PROVIDED ENTRIES Start Marker

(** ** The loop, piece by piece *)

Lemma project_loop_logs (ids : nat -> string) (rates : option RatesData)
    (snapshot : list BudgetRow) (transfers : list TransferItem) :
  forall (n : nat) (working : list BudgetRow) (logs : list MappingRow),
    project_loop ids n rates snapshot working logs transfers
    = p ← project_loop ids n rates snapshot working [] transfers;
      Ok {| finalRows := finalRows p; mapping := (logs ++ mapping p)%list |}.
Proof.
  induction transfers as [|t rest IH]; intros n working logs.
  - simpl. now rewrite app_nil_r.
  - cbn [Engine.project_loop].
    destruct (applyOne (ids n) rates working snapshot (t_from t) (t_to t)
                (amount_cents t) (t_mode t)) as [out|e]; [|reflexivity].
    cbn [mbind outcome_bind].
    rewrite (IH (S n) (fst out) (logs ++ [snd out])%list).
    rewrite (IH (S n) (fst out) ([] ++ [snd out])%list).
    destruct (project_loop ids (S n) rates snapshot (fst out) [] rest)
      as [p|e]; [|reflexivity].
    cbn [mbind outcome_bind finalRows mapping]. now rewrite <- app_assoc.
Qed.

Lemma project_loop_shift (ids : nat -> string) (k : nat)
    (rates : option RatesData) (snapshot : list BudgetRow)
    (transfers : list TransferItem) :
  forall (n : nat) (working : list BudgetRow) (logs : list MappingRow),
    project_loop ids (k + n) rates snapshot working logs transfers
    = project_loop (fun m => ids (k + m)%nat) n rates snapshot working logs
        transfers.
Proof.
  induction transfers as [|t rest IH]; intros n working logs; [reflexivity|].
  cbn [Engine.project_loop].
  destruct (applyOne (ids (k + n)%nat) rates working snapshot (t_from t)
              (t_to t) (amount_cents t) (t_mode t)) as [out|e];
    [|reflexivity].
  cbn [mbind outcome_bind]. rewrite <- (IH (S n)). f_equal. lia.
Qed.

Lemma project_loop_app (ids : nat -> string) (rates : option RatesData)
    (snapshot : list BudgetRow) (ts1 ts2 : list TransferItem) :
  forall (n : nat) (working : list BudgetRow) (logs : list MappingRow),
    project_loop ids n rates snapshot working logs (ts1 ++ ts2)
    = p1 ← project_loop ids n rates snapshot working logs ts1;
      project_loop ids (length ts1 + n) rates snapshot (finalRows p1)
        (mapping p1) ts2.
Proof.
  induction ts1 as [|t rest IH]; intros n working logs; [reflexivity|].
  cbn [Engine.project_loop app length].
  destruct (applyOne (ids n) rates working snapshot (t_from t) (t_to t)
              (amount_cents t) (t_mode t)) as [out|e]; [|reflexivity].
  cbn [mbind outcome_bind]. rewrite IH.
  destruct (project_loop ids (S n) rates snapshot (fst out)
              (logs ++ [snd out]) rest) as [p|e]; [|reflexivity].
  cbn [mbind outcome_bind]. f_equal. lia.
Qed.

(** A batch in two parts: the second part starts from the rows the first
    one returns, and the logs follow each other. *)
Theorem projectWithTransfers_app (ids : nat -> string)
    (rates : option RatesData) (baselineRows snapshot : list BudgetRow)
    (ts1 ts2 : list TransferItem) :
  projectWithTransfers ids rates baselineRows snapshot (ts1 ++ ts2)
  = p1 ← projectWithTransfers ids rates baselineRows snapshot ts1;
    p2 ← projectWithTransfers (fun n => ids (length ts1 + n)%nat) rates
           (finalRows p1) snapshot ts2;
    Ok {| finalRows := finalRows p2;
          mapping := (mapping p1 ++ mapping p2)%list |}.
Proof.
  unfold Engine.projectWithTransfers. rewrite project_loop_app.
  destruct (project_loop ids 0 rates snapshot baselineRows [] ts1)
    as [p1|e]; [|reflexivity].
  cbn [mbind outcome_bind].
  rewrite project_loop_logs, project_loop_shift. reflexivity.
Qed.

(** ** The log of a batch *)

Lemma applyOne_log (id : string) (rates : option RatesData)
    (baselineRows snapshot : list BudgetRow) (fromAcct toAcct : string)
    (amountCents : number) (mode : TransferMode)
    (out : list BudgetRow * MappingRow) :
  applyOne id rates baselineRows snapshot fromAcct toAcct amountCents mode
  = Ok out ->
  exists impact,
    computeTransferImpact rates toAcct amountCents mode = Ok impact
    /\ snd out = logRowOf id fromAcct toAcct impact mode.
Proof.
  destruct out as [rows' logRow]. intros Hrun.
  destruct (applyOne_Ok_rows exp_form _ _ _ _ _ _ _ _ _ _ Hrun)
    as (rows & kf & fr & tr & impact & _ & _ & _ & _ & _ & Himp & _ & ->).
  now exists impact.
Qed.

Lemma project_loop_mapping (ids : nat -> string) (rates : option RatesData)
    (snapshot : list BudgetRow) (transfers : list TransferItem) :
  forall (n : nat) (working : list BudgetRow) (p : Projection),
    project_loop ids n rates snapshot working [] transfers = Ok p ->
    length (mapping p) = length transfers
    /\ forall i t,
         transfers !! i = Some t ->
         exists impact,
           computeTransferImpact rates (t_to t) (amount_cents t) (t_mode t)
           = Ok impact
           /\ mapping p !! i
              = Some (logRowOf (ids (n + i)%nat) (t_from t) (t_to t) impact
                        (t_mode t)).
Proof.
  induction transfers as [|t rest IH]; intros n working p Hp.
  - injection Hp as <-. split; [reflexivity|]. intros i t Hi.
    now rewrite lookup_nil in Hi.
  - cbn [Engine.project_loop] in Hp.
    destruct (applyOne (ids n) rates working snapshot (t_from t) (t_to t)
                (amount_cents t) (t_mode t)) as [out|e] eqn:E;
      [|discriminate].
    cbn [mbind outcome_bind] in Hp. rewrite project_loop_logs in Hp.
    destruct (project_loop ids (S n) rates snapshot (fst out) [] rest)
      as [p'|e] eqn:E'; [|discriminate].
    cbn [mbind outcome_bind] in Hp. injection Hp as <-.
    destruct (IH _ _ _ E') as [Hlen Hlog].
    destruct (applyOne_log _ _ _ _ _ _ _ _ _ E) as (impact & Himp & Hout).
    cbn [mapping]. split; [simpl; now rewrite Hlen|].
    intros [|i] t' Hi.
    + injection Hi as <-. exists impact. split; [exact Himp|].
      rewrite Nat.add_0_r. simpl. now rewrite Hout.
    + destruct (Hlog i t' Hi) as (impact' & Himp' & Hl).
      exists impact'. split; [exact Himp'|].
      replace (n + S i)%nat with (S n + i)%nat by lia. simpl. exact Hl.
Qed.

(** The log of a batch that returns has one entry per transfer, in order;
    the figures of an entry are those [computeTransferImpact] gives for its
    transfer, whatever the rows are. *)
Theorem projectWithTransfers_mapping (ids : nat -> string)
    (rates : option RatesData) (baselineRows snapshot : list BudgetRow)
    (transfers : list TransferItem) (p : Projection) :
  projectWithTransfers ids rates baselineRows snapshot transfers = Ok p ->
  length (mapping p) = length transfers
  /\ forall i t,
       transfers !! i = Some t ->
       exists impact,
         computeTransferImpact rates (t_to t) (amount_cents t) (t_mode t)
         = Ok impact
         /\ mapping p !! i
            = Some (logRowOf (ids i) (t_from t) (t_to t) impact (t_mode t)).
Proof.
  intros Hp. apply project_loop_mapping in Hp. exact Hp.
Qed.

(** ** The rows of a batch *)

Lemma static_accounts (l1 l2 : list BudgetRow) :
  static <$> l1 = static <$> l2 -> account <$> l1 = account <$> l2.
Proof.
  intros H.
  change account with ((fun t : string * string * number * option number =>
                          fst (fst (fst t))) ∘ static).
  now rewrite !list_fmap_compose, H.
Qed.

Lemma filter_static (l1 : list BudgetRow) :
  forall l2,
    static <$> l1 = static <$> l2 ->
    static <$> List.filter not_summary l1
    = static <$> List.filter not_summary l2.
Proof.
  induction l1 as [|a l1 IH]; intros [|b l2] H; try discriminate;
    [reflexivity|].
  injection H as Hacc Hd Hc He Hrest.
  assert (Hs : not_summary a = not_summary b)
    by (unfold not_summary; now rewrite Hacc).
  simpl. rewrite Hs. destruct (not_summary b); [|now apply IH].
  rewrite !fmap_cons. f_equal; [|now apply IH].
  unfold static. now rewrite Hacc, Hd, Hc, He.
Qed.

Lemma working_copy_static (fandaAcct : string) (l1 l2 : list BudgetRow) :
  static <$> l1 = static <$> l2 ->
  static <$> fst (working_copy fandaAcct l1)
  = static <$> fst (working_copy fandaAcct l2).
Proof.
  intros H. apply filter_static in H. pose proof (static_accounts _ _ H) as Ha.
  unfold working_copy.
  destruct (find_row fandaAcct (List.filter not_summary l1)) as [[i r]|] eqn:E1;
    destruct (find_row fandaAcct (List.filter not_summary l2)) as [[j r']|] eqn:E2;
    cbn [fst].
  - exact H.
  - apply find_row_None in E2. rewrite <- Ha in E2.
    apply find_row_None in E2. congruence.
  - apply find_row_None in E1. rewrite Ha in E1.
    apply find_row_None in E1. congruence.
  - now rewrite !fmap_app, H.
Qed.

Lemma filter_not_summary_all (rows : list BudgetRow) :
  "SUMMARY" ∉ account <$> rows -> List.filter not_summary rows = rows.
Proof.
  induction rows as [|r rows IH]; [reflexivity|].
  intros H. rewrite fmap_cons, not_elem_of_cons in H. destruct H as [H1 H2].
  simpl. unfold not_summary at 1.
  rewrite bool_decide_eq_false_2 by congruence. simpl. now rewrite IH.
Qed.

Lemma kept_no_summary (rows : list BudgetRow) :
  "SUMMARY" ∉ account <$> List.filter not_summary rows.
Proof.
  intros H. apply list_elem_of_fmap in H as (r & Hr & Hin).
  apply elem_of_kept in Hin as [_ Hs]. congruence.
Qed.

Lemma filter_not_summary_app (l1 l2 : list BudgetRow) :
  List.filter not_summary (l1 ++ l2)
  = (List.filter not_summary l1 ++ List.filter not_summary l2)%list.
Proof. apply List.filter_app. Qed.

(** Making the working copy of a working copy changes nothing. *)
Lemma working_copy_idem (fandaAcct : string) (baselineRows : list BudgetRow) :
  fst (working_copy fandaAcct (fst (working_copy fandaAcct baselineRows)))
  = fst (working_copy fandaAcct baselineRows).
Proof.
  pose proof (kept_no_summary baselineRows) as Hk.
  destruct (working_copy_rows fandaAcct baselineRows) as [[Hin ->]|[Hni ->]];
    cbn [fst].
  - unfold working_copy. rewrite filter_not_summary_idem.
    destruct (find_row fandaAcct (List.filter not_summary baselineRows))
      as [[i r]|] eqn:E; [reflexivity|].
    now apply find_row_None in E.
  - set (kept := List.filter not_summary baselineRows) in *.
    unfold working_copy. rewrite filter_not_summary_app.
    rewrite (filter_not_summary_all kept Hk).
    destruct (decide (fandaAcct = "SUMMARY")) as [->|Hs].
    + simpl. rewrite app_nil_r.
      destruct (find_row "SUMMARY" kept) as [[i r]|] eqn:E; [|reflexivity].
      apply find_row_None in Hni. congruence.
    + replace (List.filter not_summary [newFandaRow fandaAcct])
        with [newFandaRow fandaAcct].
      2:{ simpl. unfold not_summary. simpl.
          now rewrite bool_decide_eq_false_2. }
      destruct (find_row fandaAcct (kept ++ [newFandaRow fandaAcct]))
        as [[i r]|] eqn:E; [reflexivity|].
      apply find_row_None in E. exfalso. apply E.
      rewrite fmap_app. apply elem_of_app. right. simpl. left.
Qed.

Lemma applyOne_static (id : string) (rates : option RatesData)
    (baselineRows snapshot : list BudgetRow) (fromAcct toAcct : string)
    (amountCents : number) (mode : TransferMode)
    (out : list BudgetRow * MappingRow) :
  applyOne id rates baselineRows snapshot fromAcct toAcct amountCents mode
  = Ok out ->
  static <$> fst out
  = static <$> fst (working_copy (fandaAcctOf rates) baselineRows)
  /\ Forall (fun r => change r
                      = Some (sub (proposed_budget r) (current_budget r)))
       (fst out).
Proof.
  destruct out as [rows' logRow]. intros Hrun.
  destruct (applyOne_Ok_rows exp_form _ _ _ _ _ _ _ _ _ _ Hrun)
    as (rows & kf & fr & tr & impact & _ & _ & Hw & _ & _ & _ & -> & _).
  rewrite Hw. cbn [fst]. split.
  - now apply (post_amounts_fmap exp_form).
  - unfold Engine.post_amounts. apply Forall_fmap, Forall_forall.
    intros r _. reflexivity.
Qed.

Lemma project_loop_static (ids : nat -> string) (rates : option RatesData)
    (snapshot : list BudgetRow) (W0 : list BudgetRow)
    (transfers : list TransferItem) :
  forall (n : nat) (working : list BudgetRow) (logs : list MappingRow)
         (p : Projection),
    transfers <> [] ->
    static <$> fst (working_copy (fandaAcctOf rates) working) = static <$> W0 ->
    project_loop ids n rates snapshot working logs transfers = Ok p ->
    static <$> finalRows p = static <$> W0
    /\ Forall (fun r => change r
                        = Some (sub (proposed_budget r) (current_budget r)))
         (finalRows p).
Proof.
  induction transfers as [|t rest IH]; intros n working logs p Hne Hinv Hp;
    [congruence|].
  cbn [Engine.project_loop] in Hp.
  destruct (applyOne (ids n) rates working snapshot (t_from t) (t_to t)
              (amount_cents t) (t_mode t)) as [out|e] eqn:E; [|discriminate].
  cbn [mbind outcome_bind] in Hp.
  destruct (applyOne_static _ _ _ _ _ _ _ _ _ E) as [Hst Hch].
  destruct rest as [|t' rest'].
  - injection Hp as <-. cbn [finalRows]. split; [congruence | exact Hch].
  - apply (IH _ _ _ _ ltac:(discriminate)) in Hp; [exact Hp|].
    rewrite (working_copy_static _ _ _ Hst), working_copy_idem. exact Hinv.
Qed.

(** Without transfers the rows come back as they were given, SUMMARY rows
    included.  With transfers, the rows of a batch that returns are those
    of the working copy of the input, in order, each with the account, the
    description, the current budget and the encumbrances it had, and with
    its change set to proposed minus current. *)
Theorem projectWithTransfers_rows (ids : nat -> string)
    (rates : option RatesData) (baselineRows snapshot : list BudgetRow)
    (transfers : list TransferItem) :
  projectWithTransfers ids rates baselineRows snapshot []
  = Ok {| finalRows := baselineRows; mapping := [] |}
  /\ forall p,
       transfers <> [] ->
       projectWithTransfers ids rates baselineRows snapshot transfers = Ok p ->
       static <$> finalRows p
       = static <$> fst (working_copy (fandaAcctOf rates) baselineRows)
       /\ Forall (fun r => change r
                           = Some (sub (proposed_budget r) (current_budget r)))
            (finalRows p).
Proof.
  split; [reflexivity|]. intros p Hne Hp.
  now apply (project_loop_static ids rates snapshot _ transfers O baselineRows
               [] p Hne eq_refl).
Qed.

PROVIDED ENTRIES End Marker

YOUR OBJECTIVE:
Starting at the line that contains "apply find_row_None in E2. congruence." and stopping after the line that contains "Lemma filter_not_summary_app (l1", write out every line exactly as it appears above, and no other line.

ANSWER BOX:
    apply find_row_None in E2. congruence.
  - apply find_row_None in E1. rewrite Ha in E1.
    apply find_row_None in E1. congruence.
  - now rewrite !fmap_app, H.
Qed.

Lemma filter_not_summary_all (rows : list BudgetRow) :
  "SUMMARY" ∉ account <$> rows -> List.filter not_summary rows = rows.
Proof.
  induction rows as [|r rows IH]; [reflexivity|].
  intros H. rewrite fmap_cons, not_elem_of_cons in H. destruct H as [H1 H2].
  simpl. unfold not_summary at 1.
  rewrite bool_decide_eq_false_2 by congruence. simpl. now rewrite IH.
Qed.

Lemma kept_no_summary (rows : list BudgetRow) :
  "SUMMARY" ∉ account <$> List.filter not_summary rows.
Proof.
  intros H. apply list_elem_of_fmap in H as (r & Hr & Hin).
  apply elem_of_kept in Hin as [_ Hs]. congruence.
Qed.

Lemma filter_not_summary_app (l1 l2 : list BudgetRow) :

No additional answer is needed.